[Start of Attachment]

Lemma rmatch_indices_self pat : pat <> [] -> rmatch_indices pat pat = [0].
Proof.
  intros Hne. unfold rmatch_indices. rewrite match_indices_self by by apply reverse_ne.
  cbn. f_equal. lia.
Qed.

(** An occurrence at the start that reaches the end is the text itself. *)
Lemma rmatch_indices_whole pat w :
  pat <> [] -> 0 ∈ rmatch_indices pat w -> length pat = length w -> w = pat.
Proof.
  intros Hne. unfold rmatch_indices. intros (j & Hj0 & Hj)%list_elem_of_fmap Hlen.
  pose proof (match_indices_bound _ _ _ (reverse_ne _ Hne) Hj) as Hb. rewrite !length_reverse in Hb.
  assert (j = 0) as -> by lia. apply match_indices_sound in Hj as [_ [r Hr]%starts_with_spec].
  simpl in Hr. rewrite drop_0 in Hr. apply (f_equal reverse) in Hr.
  rewrite reverse_app, !reverse_involutive in Hr. rewrite Hr in *.
  rewrite length_app, length_reverse in Hlen. destruct r; [done|simpl in Hlen; lia].
Qed.

(** ** Cutting a word out *)

Section Cut.
Context (m : text) (Hm : solid m) (Hne : m <> []).
(** The white space before a marker that goes with it. *)
Context (goes : N -> bool).

Definition kept_run (r : N * text) : text :=
  if r.2 == m then (if goes r.1 then [] else [r.1]) else run_text r.

Definition without_word (w : text) (rs : list (N * text)) : text :=
  (if w == m then [] else w) ++ concat (kept_run <$> rs).

Lemma without_word_snoc w rs r : without_word w (rs ++ [r]) = without_word w rs ++ kept_run r.
Proof.
  unfold without_word. rewrite fmap_app, concat_app. cbn. rewrite app_nil_r.
  by rewrite (assoc_L (++)).
Qed.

[End of Attachment]

▶ Work required:
Set down, word for word and with no other lines, the listing from the line marked by "Lemma rmatch_indices_whole pat" through its final line.

▶ Final answer:
Lemma rmatch_indices_whole pat w :
  pat <> [] -> 0 ∈ rmatch_indices pat w -> length pat = length w -> w = pat.
Proof.
  intros Hne. unfold rmatch_indices. intros (j & Hj0 & Hj)%list_elem_of_fmap Hlen.
  pose proof (match_indices_bound _ _ _ (reverse_ne _ Hne) Hj) as Hb. rewrite !length_reverse in Hb.
  assert (j = 0) as -> by lia. apply match_indices_sound in Hj as [_ [r Hr]%starts_with_spec].
  simpl in Hr. rewrite drop_0 in Hr. apply (f_equal reverse) in Hr.
  rewrite reverse_app, !reverse_involutive in Hr. rewrite Hr in *.
  rewrite length_app, length_reverse in Hlen. destruct r; [done|simpl in Hlen; lia].
Qed.

(** ** Cutting a word out *)

Section Cut.
Context (m : text) (Hm : solid m) (Hne : m <> []).
(** The white space before a marker that goes with it. *)
Context (goes : N -> bool).

Definition kept_run (r : N * text) : text :=
  if r.2 == m then (if goes r.1 then [] else [r.1]) else run_text r.

Definition without_word (w : text) (rs : list (N * text)) : text :=
  (if w == m then [] else w) ++ concat (kept_run <$> rs).

Lemma without_word_snoc w rs r : without_word w (rs ++ [r]) = without_word w rs ++ kept_run r.
Proof.
  unfold without_word. rewrite fmap_app, concat_app. cbn. rewrite app_nil_r.
  by rewrite (assoc_L (++)).
Qed.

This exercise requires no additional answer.